▸ Data supplied
------------------------------------------------

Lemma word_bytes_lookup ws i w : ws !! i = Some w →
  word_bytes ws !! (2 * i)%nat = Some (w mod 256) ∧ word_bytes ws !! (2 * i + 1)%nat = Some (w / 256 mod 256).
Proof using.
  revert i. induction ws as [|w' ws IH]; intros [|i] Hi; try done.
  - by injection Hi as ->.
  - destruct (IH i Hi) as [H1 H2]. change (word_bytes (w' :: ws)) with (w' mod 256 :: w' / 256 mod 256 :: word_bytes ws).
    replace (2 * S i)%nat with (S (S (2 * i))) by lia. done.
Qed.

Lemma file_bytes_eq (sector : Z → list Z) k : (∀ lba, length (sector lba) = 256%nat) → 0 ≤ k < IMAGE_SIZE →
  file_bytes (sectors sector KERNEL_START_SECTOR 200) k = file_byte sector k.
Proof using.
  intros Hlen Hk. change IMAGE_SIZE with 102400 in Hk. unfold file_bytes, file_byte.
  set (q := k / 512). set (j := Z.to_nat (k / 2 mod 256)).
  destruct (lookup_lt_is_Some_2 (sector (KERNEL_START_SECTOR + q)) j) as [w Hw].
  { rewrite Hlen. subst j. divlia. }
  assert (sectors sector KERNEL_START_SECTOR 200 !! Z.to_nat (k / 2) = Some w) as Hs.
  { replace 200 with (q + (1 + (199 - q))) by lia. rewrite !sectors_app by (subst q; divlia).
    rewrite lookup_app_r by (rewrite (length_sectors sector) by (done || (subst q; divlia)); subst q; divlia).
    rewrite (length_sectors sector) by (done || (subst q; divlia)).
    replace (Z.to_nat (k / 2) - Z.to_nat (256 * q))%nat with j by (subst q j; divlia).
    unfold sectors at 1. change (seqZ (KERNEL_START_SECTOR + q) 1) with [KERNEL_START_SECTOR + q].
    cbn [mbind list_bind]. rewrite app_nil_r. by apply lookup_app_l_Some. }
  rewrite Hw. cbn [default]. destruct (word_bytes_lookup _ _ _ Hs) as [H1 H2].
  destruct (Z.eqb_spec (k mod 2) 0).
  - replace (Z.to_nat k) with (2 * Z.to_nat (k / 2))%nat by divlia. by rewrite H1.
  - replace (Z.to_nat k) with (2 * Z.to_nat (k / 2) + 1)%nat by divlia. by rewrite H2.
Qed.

------------------------------------------------

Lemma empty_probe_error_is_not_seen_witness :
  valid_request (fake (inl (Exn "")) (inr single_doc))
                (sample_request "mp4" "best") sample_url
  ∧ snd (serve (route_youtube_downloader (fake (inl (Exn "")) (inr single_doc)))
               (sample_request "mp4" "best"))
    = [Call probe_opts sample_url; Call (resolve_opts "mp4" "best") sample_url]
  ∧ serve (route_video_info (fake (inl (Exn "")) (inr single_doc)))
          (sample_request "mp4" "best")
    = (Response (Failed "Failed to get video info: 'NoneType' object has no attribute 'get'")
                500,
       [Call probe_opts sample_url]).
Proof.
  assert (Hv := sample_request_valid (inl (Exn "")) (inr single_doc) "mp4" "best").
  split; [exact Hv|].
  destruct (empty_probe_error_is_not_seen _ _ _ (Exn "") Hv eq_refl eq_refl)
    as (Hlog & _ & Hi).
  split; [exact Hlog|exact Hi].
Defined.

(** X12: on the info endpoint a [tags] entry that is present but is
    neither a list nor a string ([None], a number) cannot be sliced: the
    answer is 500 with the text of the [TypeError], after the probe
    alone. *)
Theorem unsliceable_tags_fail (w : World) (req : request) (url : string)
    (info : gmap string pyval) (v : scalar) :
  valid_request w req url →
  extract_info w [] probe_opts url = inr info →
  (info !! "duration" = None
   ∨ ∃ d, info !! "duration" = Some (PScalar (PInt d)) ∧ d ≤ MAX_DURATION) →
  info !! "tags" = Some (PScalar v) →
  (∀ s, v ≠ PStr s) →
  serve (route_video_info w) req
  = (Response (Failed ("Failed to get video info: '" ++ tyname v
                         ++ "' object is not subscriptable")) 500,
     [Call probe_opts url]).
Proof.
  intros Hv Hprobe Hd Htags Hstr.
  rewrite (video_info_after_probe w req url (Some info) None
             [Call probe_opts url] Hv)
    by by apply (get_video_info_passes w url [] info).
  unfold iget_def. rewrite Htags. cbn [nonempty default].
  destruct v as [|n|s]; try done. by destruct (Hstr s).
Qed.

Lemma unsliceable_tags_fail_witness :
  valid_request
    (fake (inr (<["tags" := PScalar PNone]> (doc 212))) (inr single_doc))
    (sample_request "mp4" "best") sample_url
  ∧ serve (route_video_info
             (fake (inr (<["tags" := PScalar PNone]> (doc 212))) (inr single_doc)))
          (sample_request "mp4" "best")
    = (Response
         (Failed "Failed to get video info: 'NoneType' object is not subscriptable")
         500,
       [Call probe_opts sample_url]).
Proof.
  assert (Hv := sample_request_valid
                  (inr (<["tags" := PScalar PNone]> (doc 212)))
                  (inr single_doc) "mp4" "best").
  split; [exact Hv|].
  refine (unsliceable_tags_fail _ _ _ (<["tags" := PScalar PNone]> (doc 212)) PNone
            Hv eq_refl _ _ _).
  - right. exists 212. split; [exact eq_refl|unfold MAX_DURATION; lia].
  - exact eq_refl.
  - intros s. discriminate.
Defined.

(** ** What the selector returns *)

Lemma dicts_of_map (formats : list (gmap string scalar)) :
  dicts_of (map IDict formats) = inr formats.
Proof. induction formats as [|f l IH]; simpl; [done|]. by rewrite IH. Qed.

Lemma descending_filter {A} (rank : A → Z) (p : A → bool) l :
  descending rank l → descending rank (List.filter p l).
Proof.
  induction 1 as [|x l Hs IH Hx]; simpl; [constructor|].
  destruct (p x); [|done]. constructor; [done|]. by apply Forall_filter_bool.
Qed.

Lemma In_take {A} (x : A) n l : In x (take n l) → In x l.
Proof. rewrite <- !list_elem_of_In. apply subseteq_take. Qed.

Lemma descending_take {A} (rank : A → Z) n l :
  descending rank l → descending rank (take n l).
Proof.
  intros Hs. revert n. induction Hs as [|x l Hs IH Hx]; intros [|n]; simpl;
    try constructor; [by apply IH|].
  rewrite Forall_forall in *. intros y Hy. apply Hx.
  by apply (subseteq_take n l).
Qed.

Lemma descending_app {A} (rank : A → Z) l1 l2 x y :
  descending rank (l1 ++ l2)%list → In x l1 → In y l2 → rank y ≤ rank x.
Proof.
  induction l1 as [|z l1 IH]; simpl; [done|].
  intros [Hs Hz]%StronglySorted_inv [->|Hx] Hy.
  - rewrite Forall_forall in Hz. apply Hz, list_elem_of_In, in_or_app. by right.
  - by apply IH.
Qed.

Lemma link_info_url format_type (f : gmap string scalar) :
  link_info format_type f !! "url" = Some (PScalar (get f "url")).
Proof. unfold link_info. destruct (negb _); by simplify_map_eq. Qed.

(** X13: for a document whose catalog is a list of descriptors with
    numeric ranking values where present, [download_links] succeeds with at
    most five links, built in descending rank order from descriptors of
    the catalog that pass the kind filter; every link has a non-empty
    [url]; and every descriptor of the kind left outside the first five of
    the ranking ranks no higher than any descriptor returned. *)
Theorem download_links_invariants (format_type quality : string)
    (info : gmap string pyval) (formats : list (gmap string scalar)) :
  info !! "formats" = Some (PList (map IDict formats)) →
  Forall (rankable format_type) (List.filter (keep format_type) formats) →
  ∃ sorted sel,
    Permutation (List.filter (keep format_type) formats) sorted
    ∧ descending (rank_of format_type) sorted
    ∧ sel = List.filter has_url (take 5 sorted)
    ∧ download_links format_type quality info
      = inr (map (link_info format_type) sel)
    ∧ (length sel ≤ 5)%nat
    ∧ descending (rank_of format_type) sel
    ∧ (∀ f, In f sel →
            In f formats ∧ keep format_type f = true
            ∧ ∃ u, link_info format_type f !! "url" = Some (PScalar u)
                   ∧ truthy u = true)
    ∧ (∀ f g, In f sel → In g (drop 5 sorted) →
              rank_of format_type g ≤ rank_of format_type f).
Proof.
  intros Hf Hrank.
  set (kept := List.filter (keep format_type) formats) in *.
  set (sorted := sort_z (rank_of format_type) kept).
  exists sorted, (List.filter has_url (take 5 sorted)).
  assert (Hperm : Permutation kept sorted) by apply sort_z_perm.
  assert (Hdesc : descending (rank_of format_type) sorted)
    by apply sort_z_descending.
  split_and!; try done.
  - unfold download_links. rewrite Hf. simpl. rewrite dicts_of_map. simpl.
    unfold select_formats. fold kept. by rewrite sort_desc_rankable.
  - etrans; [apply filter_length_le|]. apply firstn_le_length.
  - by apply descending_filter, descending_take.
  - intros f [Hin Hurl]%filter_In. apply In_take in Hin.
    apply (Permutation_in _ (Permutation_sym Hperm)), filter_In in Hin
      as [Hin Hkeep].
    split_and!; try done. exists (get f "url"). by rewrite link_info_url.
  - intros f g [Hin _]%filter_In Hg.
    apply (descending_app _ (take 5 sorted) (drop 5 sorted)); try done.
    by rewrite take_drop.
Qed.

------------------------------------------------

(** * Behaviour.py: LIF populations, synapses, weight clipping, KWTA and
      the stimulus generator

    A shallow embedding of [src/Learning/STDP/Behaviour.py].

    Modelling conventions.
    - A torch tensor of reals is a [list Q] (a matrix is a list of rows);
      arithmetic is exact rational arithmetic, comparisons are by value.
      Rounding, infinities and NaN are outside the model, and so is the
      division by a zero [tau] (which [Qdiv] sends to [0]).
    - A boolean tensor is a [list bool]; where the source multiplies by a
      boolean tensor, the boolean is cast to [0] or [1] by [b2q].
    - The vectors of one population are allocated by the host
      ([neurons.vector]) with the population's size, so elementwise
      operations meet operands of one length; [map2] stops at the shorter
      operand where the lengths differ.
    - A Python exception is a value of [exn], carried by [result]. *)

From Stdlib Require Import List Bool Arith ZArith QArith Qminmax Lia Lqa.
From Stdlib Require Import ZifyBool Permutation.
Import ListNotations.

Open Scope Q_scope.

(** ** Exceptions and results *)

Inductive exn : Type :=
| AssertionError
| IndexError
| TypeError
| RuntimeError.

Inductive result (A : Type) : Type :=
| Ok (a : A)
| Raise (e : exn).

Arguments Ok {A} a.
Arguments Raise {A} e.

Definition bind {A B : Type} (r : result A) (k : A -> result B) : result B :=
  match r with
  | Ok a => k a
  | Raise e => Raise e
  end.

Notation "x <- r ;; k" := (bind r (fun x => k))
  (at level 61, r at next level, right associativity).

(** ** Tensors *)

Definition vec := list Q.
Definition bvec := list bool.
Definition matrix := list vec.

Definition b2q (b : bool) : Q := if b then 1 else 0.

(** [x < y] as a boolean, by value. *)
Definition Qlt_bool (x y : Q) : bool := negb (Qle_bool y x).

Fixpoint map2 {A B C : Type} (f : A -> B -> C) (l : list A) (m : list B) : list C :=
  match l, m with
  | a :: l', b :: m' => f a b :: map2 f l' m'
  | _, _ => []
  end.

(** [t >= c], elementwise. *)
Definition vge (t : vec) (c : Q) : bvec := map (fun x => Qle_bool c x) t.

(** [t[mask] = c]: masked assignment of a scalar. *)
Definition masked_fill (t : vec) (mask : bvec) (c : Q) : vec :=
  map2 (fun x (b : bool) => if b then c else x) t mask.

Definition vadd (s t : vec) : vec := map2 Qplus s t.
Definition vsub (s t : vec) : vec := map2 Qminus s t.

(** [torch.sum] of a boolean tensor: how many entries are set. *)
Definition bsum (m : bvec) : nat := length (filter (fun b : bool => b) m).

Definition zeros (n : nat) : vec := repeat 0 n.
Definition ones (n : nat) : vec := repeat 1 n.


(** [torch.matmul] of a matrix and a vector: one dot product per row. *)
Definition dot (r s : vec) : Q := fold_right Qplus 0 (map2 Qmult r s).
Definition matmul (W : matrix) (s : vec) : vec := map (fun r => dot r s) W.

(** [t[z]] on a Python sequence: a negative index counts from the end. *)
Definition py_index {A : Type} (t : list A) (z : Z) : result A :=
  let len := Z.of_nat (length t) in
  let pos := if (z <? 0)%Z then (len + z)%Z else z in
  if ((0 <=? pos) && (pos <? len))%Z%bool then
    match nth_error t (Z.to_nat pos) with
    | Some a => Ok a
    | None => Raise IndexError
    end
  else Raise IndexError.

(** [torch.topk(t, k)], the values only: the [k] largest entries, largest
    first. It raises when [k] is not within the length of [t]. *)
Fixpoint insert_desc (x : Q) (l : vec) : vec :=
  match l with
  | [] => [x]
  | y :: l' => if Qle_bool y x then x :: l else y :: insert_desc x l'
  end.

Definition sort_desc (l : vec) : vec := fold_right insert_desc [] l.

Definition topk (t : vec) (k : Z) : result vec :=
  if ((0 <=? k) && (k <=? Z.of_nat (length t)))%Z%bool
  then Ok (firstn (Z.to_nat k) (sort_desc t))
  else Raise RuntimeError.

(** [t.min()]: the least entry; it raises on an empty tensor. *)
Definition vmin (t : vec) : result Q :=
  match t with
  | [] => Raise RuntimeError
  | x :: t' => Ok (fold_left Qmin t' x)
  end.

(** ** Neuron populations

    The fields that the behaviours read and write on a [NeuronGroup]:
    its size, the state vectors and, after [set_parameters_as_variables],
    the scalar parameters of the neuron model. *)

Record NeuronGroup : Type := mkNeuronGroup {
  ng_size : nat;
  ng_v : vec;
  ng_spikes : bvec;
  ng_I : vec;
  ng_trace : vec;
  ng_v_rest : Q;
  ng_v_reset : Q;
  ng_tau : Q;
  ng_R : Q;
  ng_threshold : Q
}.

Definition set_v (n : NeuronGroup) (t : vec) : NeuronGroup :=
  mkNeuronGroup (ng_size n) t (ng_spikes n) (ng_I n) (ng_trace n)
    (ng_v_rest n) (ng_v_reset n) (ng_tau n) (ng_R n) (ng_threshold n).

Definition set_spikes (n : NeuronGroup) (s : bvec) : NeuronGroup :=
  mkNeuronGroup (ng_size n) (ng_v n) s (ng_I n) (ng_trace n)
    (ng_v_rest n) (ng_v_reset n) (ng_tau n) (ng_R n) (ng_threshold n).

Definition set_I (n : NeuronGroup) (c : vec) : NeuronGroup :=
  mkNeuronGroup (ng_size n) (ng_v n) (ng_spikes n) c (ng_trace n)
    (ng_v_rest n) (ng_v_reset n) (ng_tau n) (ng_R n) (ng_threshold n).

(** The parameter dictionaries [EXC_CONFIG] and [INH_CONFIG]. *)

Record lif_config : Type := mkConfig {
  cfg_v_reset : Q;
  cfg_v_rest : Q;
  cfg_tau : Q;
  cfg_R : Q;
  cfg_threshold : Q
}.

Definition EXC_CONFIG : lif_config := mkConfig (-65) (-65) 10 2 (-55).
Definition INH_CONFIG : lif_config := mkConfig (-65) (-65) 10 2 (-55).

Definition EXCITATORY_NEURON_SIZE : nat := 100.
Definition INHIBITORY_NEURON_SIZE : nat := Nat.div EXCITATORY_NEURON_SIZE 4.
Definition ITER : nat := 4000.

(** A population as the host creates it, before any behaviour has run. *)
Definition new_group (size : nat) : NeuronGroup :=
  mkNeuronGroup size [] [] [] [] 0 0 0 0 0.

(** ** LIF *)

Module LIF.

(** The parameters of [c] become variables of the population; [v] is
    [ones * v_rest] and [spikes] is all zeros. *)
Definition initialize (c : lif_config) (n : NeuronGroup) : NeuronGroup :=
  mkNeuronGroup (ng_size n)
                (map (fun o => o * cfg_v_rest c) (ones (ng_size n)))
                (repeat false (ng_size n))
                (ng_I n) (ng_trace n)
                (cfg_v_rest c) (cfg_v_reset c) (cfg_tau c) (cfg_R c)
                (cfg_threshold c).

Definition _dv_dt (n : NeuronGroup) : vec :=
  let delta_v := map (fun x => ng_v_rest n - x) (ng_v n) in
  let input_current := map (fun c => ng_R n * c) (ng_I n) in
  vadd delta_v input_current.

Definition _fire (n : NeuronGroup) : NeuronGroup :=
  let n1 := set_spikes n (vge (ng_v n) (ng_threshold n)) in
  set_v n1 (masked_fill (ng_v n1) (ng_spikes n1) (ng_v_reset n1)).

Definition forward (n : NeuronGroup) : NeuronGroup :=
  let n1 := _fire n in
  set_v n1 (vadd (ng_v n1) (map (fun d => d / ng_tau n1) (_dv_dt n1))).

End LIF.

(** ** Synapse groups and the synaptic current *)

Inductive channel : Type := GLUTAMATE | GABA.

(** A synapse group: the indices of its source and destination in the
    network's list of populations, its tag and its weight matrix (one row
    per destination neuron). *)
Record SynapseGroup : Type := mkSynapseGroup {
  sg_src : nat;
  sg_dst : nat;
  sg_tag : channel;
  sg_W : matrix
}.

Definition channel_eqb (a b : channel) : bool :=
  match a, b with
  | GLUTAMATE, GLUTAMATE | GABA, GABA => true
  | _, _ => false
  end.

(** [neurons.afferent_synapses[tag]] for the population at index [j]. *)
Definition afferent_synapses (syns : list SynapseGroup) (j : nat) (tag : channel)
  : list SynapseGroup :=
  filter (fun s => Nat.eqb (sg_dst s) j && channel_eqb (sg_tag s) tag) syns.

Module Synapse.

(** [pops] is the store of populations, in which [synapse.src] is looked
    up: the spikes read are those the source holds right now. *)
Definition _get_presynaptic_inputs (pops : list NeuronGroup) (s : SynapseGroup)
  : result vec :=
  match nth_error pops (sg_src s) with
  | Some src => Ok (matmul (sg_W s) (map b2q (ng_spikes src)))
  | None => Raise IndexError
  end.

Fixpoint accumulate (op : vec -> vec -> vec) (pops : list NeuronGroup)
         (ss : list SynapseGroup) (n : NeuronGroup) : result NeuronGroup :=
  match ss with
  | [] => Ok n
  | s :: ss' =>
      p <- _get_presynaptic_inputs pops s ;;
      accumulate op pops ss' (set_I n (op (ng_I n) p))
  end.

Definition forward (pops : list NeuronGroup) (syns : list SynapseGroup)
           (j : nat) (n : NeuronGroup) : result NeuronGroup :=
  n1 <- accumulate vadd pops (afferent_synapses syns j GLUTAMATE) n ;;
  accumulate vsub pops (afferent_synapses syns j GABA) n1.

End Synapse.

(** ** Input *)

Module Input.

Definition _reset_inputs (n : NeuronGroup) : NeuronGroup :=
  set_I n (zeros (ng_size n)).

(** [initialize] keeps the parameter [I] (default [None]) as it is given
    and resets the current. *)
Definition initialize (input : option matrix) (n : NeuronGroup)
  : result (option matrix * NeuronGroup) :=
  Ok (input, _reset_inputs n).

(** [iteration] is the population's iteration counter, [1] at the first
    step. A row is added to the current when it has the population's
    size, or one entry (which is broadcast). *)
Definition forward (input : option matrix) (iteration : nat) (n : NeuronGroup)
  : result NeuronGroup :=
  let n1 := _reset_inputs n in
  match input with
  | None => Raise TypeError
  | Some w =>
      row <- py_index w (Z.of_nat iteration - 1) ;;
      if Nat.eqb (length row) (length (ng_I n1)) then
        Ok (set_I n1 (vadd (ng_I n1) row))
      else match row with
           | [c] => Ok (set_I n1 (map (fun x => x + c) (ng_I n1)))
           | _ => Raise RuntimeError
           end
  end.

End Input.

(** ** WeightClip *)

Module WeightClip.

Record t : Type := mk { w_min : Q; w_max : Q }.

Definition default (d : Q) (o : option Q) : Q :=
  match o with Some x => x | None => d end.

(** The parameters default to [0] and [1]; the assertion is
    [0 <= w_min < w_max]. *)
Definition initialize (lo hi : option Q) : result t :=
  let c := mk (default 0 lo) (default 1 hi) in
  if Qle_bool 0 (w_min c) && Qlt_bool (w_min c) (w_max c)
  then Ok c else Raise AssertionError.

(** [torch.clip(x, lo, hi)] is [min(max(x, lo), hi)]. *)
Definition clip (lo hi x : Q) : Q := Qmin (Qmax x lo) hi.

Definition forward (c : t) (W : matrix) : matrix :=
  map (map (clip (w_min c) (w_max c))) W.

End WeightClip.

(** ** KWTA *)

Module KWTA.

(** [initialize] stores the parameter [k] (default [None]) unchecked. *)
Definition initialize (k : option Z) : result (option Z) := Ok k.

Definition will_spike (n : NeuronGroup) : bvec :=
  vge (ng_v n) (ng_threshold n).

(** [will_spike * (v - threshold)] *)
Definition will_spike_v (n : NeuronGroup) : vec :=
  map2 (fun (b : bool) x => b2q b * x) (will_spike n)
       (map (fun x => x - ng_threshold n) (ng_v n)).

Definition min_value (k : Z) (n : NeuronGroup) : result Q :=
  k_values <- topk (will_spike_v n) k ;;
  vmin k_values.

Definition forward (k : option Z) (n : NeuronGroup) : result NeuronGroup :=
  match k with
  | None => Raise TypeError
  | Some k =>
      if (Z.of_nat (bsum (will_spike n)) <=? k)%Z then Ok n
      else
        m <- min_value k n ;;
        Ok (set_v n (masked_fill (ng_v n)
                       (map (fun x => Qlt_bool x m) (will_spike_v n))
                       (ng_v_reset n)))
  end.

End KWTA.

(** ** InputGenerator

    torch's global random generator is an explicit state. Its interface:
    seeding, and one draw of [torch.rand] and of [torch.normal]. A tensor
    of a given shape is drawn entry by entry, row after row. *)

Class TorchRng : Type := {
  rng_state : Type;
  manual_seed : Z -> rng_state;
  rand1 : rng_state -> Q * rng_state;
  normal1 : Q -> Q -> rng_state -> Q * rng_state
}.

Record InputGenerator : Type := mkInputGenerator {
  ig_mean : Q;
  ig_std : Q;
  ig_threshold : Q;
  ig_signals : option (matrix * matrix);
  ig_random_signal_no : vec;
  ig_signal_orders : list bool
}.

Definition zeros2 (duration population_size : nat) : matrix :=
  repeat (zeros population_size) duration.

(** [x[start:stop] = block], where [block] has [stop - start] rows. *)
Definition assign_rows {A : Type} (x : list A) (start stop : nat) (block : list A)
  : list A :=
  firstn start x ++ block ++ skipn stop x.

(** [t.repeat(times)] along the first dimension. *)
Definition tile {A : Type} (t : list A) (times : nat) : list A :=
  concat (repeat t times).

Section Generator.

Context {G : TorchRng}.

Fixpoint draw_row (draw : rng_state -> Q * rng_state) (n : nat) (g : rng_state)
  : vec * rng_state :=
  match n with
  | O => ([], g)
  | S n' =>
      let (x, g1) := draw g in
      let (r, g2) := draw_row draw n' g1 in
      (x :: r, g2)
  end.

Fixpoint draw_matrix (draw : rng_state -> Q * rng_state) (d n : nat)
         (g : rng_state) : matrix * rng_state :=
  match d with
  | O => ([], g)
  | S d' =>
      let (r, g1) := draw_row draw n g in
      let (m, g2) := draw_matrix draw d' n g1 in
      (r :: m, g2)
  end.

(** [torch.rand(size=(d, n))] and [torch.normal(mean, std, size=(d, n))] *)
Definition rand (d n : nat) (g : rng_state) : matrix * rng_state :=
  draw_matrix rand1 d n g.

------------------------------------------------

▸ Problem description
What you give back must be the stretch above, starting at the line with "Lemma word_bytes_lookup ws" and ending at the line with "- by injection Hi as ->.", copied exactly.

▸ Result for this task
Lemma word_bytes_lookup ws i w : ws !! i = Some w →
  word_bytes ws !! (2 * i)%nat = Some (w mod 256) ∧ word_bytes ws !! (2 * i + 1)%nat = Some (w / 256 mod 256).
Proof using.
  revert i. induction ws as [|w' ws IH]; intros [|i] Hi; try done.
  - by injection Hi as ->.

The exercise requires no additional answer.